=== Section Start ===
Lemma user_between i j x y : xs !! i = Some x → xs !! j = Some y → (i < j)%nat → 0 <= cmp src false target x →
  same_user src target y → same_user src target x.
Proof using Hes Ht ComparatorLaws0.
  intros Hx Hy Hij Hge Hu. destruct (same_user_entry i x Hx) as (e & He & _ & ->).
  destruct (same_user_entry j y Hy) as (e' & He' & _ & Hu'). apply Hu' in Hu.
  destruct (shown_user i x Hx) as (e1 & He1 & Es & W1 & U1). assert (e1 = e) as -> by congruence.
  destruct (shown_user j y Hy) as (e2 & He2 & Es' & W2 & U2). assert (e2 = e') as -> by congruence.
  rewrite (data_cmp new_char wf c true g b es Hes pinned) in Hge by (done || by eapply list_elem_of_lookup_2).
  change (shown_key src false (it_key x)) with (fst (shown src false x)) in Hge. rewrite Es in Hge.
  pose proof (sorted_lookup _ _ (de_sorted _ _ _ _ _ _ Hes) i j e e' He He' Hij) as Hlt. cbv beta in Hlt.
  rewrite InternalKeyOrder.Compare_lex, U1 in Hge. rewrite InternalKeyOrder.Compare_lex, U1, U2 in Hlt. cbv beta in Hge, Hlt.
  destruct W1 as (_ & _ & W1), W2 as (_ & _ & W2), Ht as (_ & _ & Wt). rewrite U1 in W1. rewrite U2 in W2.
  set (u := ExtractUserKey (fst (fst e))) in *. set (u' := ExtractUserKey (fst (fst e'))) in *.
  set (ut := ExtractUserKey target) in *.
  assert (Compare c u u' <= 0) by (destruct (Z.eqb_spec (Compare c u u') 0); cbn [negb] in Hlt; lia).
  assert (0 <= Compare c u ut) by (destruct (Z.eqb_spec (Compare c u ut) 0); cbn [negb] in Hge; lia).
  pose proof (cmp_le_trans (cmp := Compare c) u u' ut W1 W2 Wt). lia.
Qed.

(** C23: a point lookup through the hash index of a data block. If it returns
    true the iterator is where [Seek] puts it; if it returns false the block has
    no entry with the user key of the target at or after the target. Blocks
    without a hash index are searched with [Seek]. *)
Theorem SeekForGet_correct :
  let entries := map (visible c true g) es in
  let compare := InternalKeyComparator.Compare c in
  let pos := at_index entries (count_while (λ e, compare (fst e) target <? 0) entries) in
  ∃ res d, SeekForGet new_char new_iter target = Some (res, d) ∧ ok (status_ (base d)) = true ∧
    if res : bool then data_shows d = cursor_shows entries pos
    else ∀ e, e ∈ entries → Compare c (ExtractUserKey (fst e)) (ExtractUserKey target) = 0 → compare (fst e) target < 0.
Proof using new_char_len Hes Hfresh Ht Hexact ComparatorLaws0.
  cbv zeta. rewrite <- (visible_items new_char wf c true g b es Hes pinned).
  pose proof (data_block_ok new_char wf c true g b es Hes pinned) as HB.
  pose proof (data_cmp new_char wf c true g b es Hes pinned) as Hcmp.
  pose proof (data_sorted new_char wf c true g b es Hes pinned target Ht) as Hsorted.
  destruct (new_iter_sim new_char new_char_len wf c true g b es Hes pinned) as [[Hp Hc] _].
  pose proof (positioned_sane _ _ _ _ _ _ Hp) as Hs.
  assert (∃ res d pos, SeekForGet new_char new_iter target = Some (res, update_key new_char d) ∧
    data_pos src xs rs d pos ∧ if res : bool then pos = pos_of xs (lower_idx src false xs target)
      else ∀ m y, xs !! m = Some y → same_user src target y → cmp src false target y < 0) as (res & d & pos & E & Hd & Hres).
  { unfold SeekForGet. destruct (data_block_hash_index_ new_iter) as [nb|] eqn:Eh.
    - destruct (new_iter_fields new_char wf c true g b es Hes pinned) as [_ Ef]. pose proof Eh as Eh'.
      rewrite Ef in Eh'. cbn [data_block_hash_index_] in Eh'. destruct (has_hash_index (AddAll b es)) eqn:Hh; [|done].
      injection Eh' as <-. pose proof (lookup_interval Hh) as Hi.
      destruct (SeekForGetImpl_spec new_char new_char_len src xs rs HB target Hsorted user_between new_iter
        (num_buckets (data_block_hash_index_builder_ (AddAll b es))) Hs Hc) as (res & d & pos & -> & Hd & Hres).
      + unfold the_data. destruct (src_fields new_char wf c true g b es Hes pinned) as (_ & _ & _ & _ & -> & _). done.
      + by exists res, d, pos.
    - destruct (DataSeekImpl_spec new_char new_char_len src xs rs HB target Hsorted new_iter Hs Hc) as (d & -> & Hd).
      by exists true, d, (pos_of xs (lower_idx src false xs target)). }
  exists res, (update_key new_char d). split; [done|].
  pose proof (sim_update new_char new_char_len src xs rs HB d pos Hd) as Hsim.
  destruct (sim_shows src xs rs HB _ _ Hsim) as [Hshow Hok]. split; [done|]. destruct res.
  - rewrite Hshow, Hres, (pos_of_entries src false xs).
    by rewrite (count_entries src false xs _ _ Hcmp (λ z, z <? 0) target Ht).
  - intros e He Hu. apply list_elem_of_fmap in He as (x & -> & Hx). apply list_elem_of_lookup in Hx as [m Hx].
    destruct (shown_user m x Hx) as (e & He & Es & _ & U). rewrite Es, U in Hu.
    destruct (same_user_entry m x Hx) as (e' & He' & _ & Hse). assert (e' = e) as -> by congruence.
    specialize (Hres m x Hx (proj2 Hse Hu)). by rewrite Hcmp in Hres by (done || by eapply list_elem_of_lookup_2).
Qed.
End GetTheorem.

#[local] Transparent ztake zdrop Zlen.

(** Six restart intervals of one entry each. *)
Module GetExample.
Import IterKeyExample (new_char, new_char_len).

Definition get_key (user : bytes) (seq : Z) : bytes := AppendInternalKey [] (mkParsed user seq kTypeValue).
Definition es : list entry := map (λ u, (get_key [u] 9, [u], None)) [10; 20; 30; 40; 50; 60].
Definition builder : BlockBuilder :=
  NewBlockBuilder 1 true false kDataBlockBinaryAndHash kDefaultUtilRatio 0 true false.
Definition iter : DataBlockIter :=
  NewDataIterator new_char (NewBlock (fst (Finish (AddAll builder es)))) BytewiseComparator
    kDisableGlobalSequenceNumber true true.

Lemma es_get_ok : data_entries bytes_ok BytewiseComparator true kDisableGlobalSequenceNumber builder es.
Proof.
  constructor; try done; [| |by left| |].
  - apply (bool_decide_unpack _). vm_compute. exact I.
  - apply (bool_decide_unpack _). vm_compute. exact I.
  - apply (bool_decide_unpack _). vm_compute. exact I.
  - repeat constructor; by vm_compute.
Qed.
Lemma es_exact (e : entry) : e ∈ es →
  Compare BytewiseComparator (ExtractUserKey (fst (fst e))) (ExtractUserKey (get_key [30] 12)) = 0 →
  ExtractUserKey (fst (fst e)) = ExtractUserKey (get_key [30] 12).
Proof.
  intros He. apply list_elem_of_fmap in He as (u & -> & Hu).
  repeat (apply elem_of_cons in Hu as [->|Hu]; [by vm_compute|]). by apply not_elem_of_nil in Hu.
Qed.

Lemma SeekForGet_correct_witness :
  ∃ res d, SeekForGet new_char iter (get_key [30] 12) = Some (res, d) ∧ ok (status_ (base d)) = true ∧
    if res : bool then data_shows d = Some (get_key [30] 9, [30])
    else ∀ e, e ∈ map (visible BytewiseComparator true kDisableGlobalSequenceNumber) es →
      Compare BytewiseComparator (ExtractUserKey (fst e)) (ExtractUserKey (get_key [30] 12)) = 0 →
      InternalKeyComparator.Compare BytewiseComparator (fst e) (get_key [30] 12) < 0.
Proof.
  apply (SeekForGet_correct new_char new_char_len bytes_ok BytewiseComparator kDisableGlobalSequenceNumber builder es
    es_get_ok eq_refl true (get_key [30] 12)); [repeat constructor; by vm_compute|exact es_exact].
Defined.

(** [SeekForGet] may return false although the target's user key is larger
    than every user key of the block, so that the entry may be in the next
    block: the bucket of the target belongs to another user key, whose interval
    is not the last. *)
Theorem SeekForGet_false_past_last :
  ∃ d, SeekForGet new_char iter (get_key [100] 7) = Some (false, d) ∧
    ∀ e : entry, e ∈ es → Compare BytewiseComparator (ExtractUserKey (fst (fst e))) [100] < 0.
Proof.
  eexists. split; [by vm_compute|]. intros e He. apply list_elem_of_fmap in He as (u & -> & Hu).
  repeat (apply elem_of_cons in Hu as [->|Hu]; [by vm_compute|]). by apply not_elem_of_nil in Hu.
Qed.
End GetExample.
(* ===== verification/BlockMeta.v ===== *)
(** * Meta blocks

    The iterator over a meta block (the index of meta blocks, the table
    properties), whose keys are plain byte strings, implements the cursor of
    [BlockCorrect] over the entries that were added. *)

From Stdlib Require Import Sorting.Sorted.
From S2P Require Import Prelude SortedLists Status Coding Slice Comparator DbFormat IterKey.
From S2P Require Import BlockHashIndex BlockBuilder Block BlockLayout BlockScan BlockCursor BlockCorrect.
#[local] Open Scope Z_scope.
#[local] Opaque ztake zdrop Zlen.

Section MetaBlocks.
Context (new_char : Z → bytes) (new_char_len : ∀ n, 0 <= n → Zlen (new_char n) = n).

Definition meta_op (op : cursor_op) (it : BlockIter) : option BlockIter :=
  match op with
  | OpSeekToFirst => Some (MetaSeekToFirst new_char it)
  | OpSeekToLast => MetaSeekToLast new_char it
  | OpSeek target => MetaSeek new_char it target
  | OpSeekForPrev target => MetaSeekForPrev new_char it target
  | OpNext => Some (MetaNext new_char it)
  | OpPrev => MetaPrev new_char it
  end.
Fixpoint meta_run (ops : list cursor_op) (it : BlockIter) : option BlockIter :=
  match ops with
  | [] => Some it
  | op :: ops => it ← meta_op op it; meta_run ops it
  end.
Definition meta_shows (it : BlockIter) : option (bytes * bytes) :=
  if Valid it then Some (iter_key_ it, value_of it) else None.

Section Simulation.
Context (src : BlockSource) (xs : list item) (rs : list nat) (HB : block_ok src true xs rs).
Context (compare : bytes → bytes → Z) (good : bytes → Prop).
Context (Hcmp : ∀ x target, x ∈ xs → good target → cmp src true target x = compare (shown_key src true (it_key x)) target).
Context (Hsorted : ∀ target, good target → ∀ i j x y, xs !! i = Some x → xs !! j = Some y → (i < j)%nat →
           cmp src true target y <= 0 → cmp src true target x < 0).

Abbreviation entries := (map (shown src true) xs).

Definition meta_sim (it : BlockIter) (pos : option nat) : Prop :=
  positioned src true xs rs it pos ∧
  ∀ i x, pos = Some i → xs !! i = Some x → iter_key_ it = shown_key src true (it_key x).

Lemma meta_sim_update it pos : positioned src true xs rs it pos → meta_sim (UpdateKey new_char it) pos.
Proof using new_char_len HB. intros Hp. by apply (UpdateKey_pos new_char new_char_len src true xs rs HB). Qed.

Lemma meta_sim_shows it pos : meta_sim it pos → meta_shows it = cursor_shows entries pos ∧ ok (status_ it) = true.
Proof using HB.
  intros [Hp Hk]. split; [|by apply (is_status _ _ _ (positioned_sane _ _ _ _ _ _ Hp))].
  unfold meta_shows. rewrite (positioned_valid _ _ _ _ HB _ _ Hp). destruct pos as [i|].
  - destruct Hp as [x Hat]. pose proof (ai_item _ _ _ _ _ _ _ Hat) as Hx. rewrite bool_decide_eq_true_2 by done.
    cbn [cursor_shows mbind option_bind]. change (map (shown src true) xs) with (shown src true <$> xs).
    rewrite list_lookup_fmap, Hx. cbn [fmap option_fmap option_map]. unfold shown.
    by rewrite (Hk i x eq_refl Hx), (value_shown _ _ _ _ HB _ _ _ Hat).
  - by rewrite bool_decide_eq_false_2 by (by intros []).
Qed.

Lemma meta_sim_step op it pos pos' : op_good good op → meta_sim it pos →
  cursor_move compare entries op pos = Some pos' → ∃ it', meta_op op it = Some it' ∧ meta_sim it' pos'.
Proof using new_char_len HB Hcmp Hsorted.
  intros Hop [Hp _] Hm. pose proof (positioned_sane _ _ _ _ _ _ Hp) as Hs.
  pose proof (meta_decode src xs rs HB) as Hdec.
  destruct op as [| |target|target| |]; cbn [cursor_move meta_op op_good] in *.
  - injection Hm as <-. eexists. split; [reflexivity|]. apply meta_sim_update. rewrite <- pos_of_entries.
    by apply (SeekToFirstImpl_pos new_char new_char_len src true xs rs HB).
  - injection Hm as <-. unfold MetaSeekToLast.
    destruct (SeekToLastImpl_pos new_char new_char_len src true xs rs HB CheckAndDecodeEntry Hdec _ Hs) as (it' & -> & Hp').
    eexists. split; [reflexivity|]. apply meta_sim_update. rewrite length_map.
    destruct (decide (xs = [])) as [->|]; [done|].
    destruct (length xs) as [|m] eqn:El; [by apply length_zero_iff_nil in El|]. cbn [pred_pos].
    by replace (S m - 1)%nat with m in Hp' by lia.
  - injection Hm as <-. rewrite (count_entries src true xs compare good Hcmp (λ c, c <? 0)), <- pos_of_entries by done.
    destruct (SeekImpl_spec new_char new_char_len src true xs rs HB CheckAndDecodeEntry Hdec target (Hsorted target Hop) it Hs)
      as (it' & k & E & Hk & Hp'). apply seek_index_lower in Hk as ->.
    unfold MetaSeek. rewrite E. eexists. split; [reflexivity|]. by apply meta_sim_update.
  - injection Hm as <-. rewrite (count_entries src true xs compare good Hcmp (λ c, c <=? 0)) by done.
    destruct (MetaSeekForPrevImpl_spec new_char new_char_len src xs rs HB target (Hsorted target Hop) it Hs)
      as (it' & E & Hp').
    unfold MetaSeekForPrev. rewrite E. eexists. split; [reflexivity|]. by apply meta_sim_update.
  - destruct pos as [i|]; [|done]. injection Hm as <-. destruct Hp as [x Hat]. eexists. split; [reflexivity|].
    apply meta_sim_update. rewrite <- pos_of_entries.
    by eapply (NextImpl_pos new_char new_char_len src true xs rs HB).
  - destruct pos as [i|]; [|done]. injection Hm as <-. destruct Hp as [x Hat].
    destruct (MetaPrevImpl_spec new_char new_char_len src xs rs HB it i x Hat) as (it' & E & Hp').
    unfold MetaPrev. rewrite E. eexists. split; [reflexivity|]. by apply meta_sim_update.
Qed.

Lemma meta_sim_run ops : Forall (op_good good) ops → ∀ it pos pos', meta_sim it pos →
  cursor_run compare entries ops pos = Some pos' → ∃ it', meta_run ops it = Some it' ∧ meta_sim it' pos'.
Proof using new_char_len HB Hcmp Hsorted.
  induction 1 as [|op ops Hop Hops IH]; intros it pos pos' Hs Hr; cbn [cursor_run meta_run] in *.
  - injection Hr as <-. eauto.
  - destruct (cursor_move compare entries op pos) as [p|] eqn:Em; [|done].
    destruct (meta_sim_step op it pos p Hop Hs Em) as (it1 & -> & Hs1). cbn [mbind option_bind] in *. by apply (IH it1 p).
Qed.
End Simulation.
End MetaBlocks.

(** Entries that a meta block can be built of, in the order of their bytes. *)
Record meta_entries (b : BlockBuilder) (es : list entry) : Prop := {
  me_fresh : fresh b;
  me_values : use_value_delta_encoding_ b = false;
  me_strip : strip_ts_sz_ b = 0;
  me_entries : Forall (entry_ok b) es;
  me_size : Zlen (fst (Finish (AddAll b es))) < 2 ^ 32;
  me_sorted : StronglySorted (λ e e' : entry, slice_compare (fst (fst e)) (fst (fst e')) < 0) es
}.

Section MetaBlockTheorem.
Context (new_char : Z → bytes) (new_char_len : ∀ n, 0 <= n → Zlen (new_char n) = n).
Context (b : BlockBuilder) (es : list entry) (Hes : meta_entries b es).
Context (pinned : bool).

Abbreviation new_iter := (NewMetaIterator new_char (NewBlock (fst (Finish (AddAll b es)))) pinned).
Abbreviation src := (source_ new_iter).
Abbreviation xs := (items_of b es).

Lemma meta_iter_fields :
  new_iter = set_raw_key (InitializeBase (NewBlockIter new_char true) BytewiseComparator (fst (Finish (AddAll b es)))
    (Zlen (enc_items false xs)) (Zlen (restarts_ (AddAll b es))) kDisableGlobalSequenceNumber pinned true 0)
    (SetIsUserKey (NewIterKey new_char) true).
Proof using Hes.
  destruct Hes as [Hf Hvd Hst Hen Hsz Hso].
  destruct (AddAll_built_fits b es Hf Hen Hsz) as (Hb & Hs & Hfit). pose proof Hs as (S1 & S2 & S3 & S4 & S5).
  rewrite (NewBlock_Finish _ _ Hb Hsz), <- S3, Hvd.
  destruct (restarts_fit _ _ Hb Hsz) as [HR1 HR]. pose proof (Finish_min_size _ _ Hb).
  unfold NewMetaIterator. cbn [size_ block_num_restarts_ contents_ restart_offset_ num_buckets_].
  destruct (Z.ltb_spec (Zlen (fst (Finish (AddAll b es)))) (2 * 4)) as [Hlt|_]; [lia|].
  destruct (Z.eqb_spec (Zlen (restarts_ (AddAll b es))) 0); [lia|]. done.
Qed.

Lemma meta_src_fields : icmp_ src = BytewiseComparator ∧ pad_min_timestamp_ src = false ∧ ts_sz_ src = 0 ∧
  data_ src = Some (fst (Finish (AddAll b es))) ∧ iter_restarts_ src = Zlen (enc_items false xs) ∧
  num_restarts_ src = Zlen (restarts_ (AddAll b es)).
Proof using Hes. by rewrite meta_iter_fields. Qed.

Lemma meta_shown i e : es !! i = Some e → ∃ x, xs !! i = Some x ∧ shown src true x = fst e ∧
  shown_key src true (it_key x) = it_key x.
Proof using Hes.
  destruct e as [[key value] dv]. intros He.
  destruct (items_of_lookup b es i key value dv He) as (x & Hx & Hk & Hv). exists x. split; [done|].
  destruct meta_src_fields as (_ & Epad & _). unfold shown, shown_key, decoded_key. rewrite Epad. split; [|done].
  rewrite Hv by apply Hes. rewrite Hk. unfold MaybeStripTimestampFromKey. by rewrite (me_strip _ _ Hes).
Qed.
Lemma meta_visible : map (shown src true) xs = map fst es.
Proof using Hes.
  apply list_eq. intros i. rewrite !list_lookup_fmap.
  destruct (es !! i) as [e|] eqn:He.
  - destruct (meta_shown i e He) as (x & -> & Hs & _). cbn. by rewrite Hs.
  - apply lookup_ge_None in He. rewrite <- (length_items_of b es) in He. by apply lookup_ge_None in He as ->.
Qed.

Lemma meta_block_ok : block_ok src true xs (restart_items (AddAll b es)).
Proof using Hes.
  destruct meta_src_fields as (_ & _ & Ets & Ed & Er & En). pose proof Hes as [Hf Hvd Hst Hen Hsz Hso].
  destruct (AddAll_built_fits b es Hf Hen Hsz) as (Hb & Hs & Hfit). pose proof Hs as (S1 & S2 & S3 & S4 & S5).
  apply built_block_ok; try done; [congruence|by rewrite Ets].
Qed.

Lemma meta_cmp x target : x ∈ xs → bytes_ok target →
  cmp src true target x = slice_compare (shown_key src true (it_key x)) target.
Proof using Hes. intros _ _. unfold cmp, key_compare. by destruct meta_src_fields as (-> & _). Qed.

Lemma meta_sorted target : bytes_ok target → ∀ i j x y, xs !! i = Some x → xs !! j = Some y → (i < j)%nat →
  cmp src true target y <= 0 → cmp src true target x < 0.
Proof using Hes.
  intros Ht i j x y Hx Hy Hij. rewrite !meta_cmp by (done || by eapply list_elem_of_lookup_2).
  assert (∀ i x, xs !! i = Some x → ∃ e, es !! i = Some e ∧ shown_key src true (it_key x) = fst (fst e) ∧
    bytes_ok (fst (fst e))) as Hlk.
  { intros k z Hz. pose proof (lookup_lt_Some _ _ _ Hz) as Hlt. rewrite length_items_of in Hlt.
    destruct (lookup_lt_is_Some_2 es k Hlt) as [e He]. exists e. split; [done|].
    destruct (meta_shown k e He) as (z' & Hz' & Es & _). assert (z' = z) as -> by congruence. split.
    - by rewrite <- Es.
    - pose proof (proj1 (Forall_lookup _ _) (me_entries _ _ Hes) k e He) as Hok. destruct e as [[? ?] ?]. apply Hok. }
  destruct (Hlk i x Hx) as (e & He & -> & B1). destruct (Hlk j y Hy) as (e' & He' & -> & B2).
  apply (cmp_lt_le_trans (wf := bytes_ok) (cmp := Compare BytewiseComparator)); [done..|].
  exact (sorted_lookup _ _ (me_sorted _ _ Hes) i j e e' He He' Hij).
Qed.

Lemma meta_iter_sim : meta_sim src xs (restart_items (AddAll b es)) new_iter None.
Proof using Hes new_char_len.
  assert (iter_ok (NewIterKey new_char)) as Hk.
  { unfold NewIterKey, iter_ok, key_data. cbn. rewrite new_char_len by lia. lia. }
  destruct meta_src_fields as (_ & _ & _ & _ & Er & _). split; [|done].
  split; [|unfold Valid; rewrite Er, meta_iter_fields; apply Z.ltb_irrefl].
  constructor; [done|..]; rewrite meta_iter_fields; [by split|done|done|apply Zlen_nonneg].
Qed.

(** C24: an iterator over a meta block behaves under every sequence of movements
    (where Next and Prev are only called on a valid iterator) like a cursor over
    the list of the entries that were added to the block, in the order of their
    bytes, and never reports an error. *)
Theorem meta_block_refines_cursor ops pos :
  Forall (op_good bytes_ok) ops →
  let entries := map fst es in
  cursor_run slice_compare entries ops None = Some pos →
  ∃ it, meta_run new_char ops new_iter = Some it ∧ meta_shows it = cursor_shows entries pos ∧
    ok (status_ it) = true.
Proof using new_char_len Hes.
  intros Hops. cbv zeta. rewrite <- meta_visible. intros Hr.
  destruct (meta_sim_run new_char new_char_len src xs _ meta_block_ok slice_compare bytes_ok meta_cmp meta_sorted
    ops Hops _ _ _ meta_iter_sim Hr) as (it & E & Hs).
  exists it. split; [done|]. by apply (meta_sim_shows src xs _ meta_block_ok).
Qed.
End MetaBlockTheorem.

#[local] Transparent ztake zdrop Zlen.

(** A meta index block, with a restart point for every entry. *)
Module MetaExample.
Import IterKeyExample (new_char, new_char_len).

Definition es : list entry := [([97; 46], [1], None); ([97; 46; 98], [2; 2], None); ([99], [], None)].
Definition builder : BlockBuilder := NewBlockBuilder 1 true false kDataBlockBinarySearch kDefaultUtilRatio 0 true false.

Lemma es_meta_ok : meta_entries builder es.
Proof.
  constructor; try done.
  - apply (bool_decide_unpack _). vm_compute. exact I.
  - repeat constructor; by vm_compute.
Qed.

Definition iter : BlockIter := NewMetaIterator new_char (NewBlock (fst (Finish (AddAll builder es)))) true.

Lemma meta_block_refines_cursor_witness :
  ∃ it, meta_run new_char [OpSeek [97; 47]; OpPrev; OpPrev; OpNext] iter = Some it ∧
    meta_shows it = Some ([97; 46; 98], [2; 2]) ∧ ok (status_ it) = true.
Proof.
  apply (meta_block_refines_cursor new_char new_char_len builder es es_meta_ok true
    [OpSeek [97; 47]; OpPrev; OpPrev; OpNext] (Some 1%nat)); [|by vm_compute].
  repeat constructor; by vm_compute.
Defined.
End MetaExample.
=== Section End ===
→ INSTRUCTIONS TO FOLLOW: Only the lines above from the one with "bytes_ok (fst (fst e))) as Hlk." up to and including the one with "Proof using Hes new_char_len." should be repeated, exactly as written.

→ WRITTEN SOLUTION:
    bytes_ok (fst (fst e))) as Hlk.
  { intros k z Hz. pose proof (lookup_lt_Some _ _ _ Hz) as Hlt. rewrite length_items_of in Hlt.
    destruct (lookup_lt_is_Some_2 es k Hlt) as [e He]. exists e. split; [done|].
    destruct (meta_shown k e He) as (z' & Hz' & Es & _). assert (z' = z) as -> by congruence. split.
    - by rewrite <- Es.
    - pose proof (proj1 (Forall_lookup _ _) (me_entries _ _ Hes) k e He) as Hok. destruct e as [[? ?] ?]. apply Hok. }
  destruct (Hlk i x Hx) as (e & He & -> & B1). destruct (Hlk j y Hy) as (e' & He' & -> & B2).
  apply (cmp_lt_le_trans (wf := bytes_ok) (cmp := Compare BytewiseComparator)); [done..|].
  exact (sorted_lookup _ _ (me_sorted _ _ Hes) i j e e' He He' Hij).
Qed.

Lemma meta_iter_sim : meta_sim src xs (restart_items (AddAll b es)) new_iter None.
Proof using Hes new_char_len.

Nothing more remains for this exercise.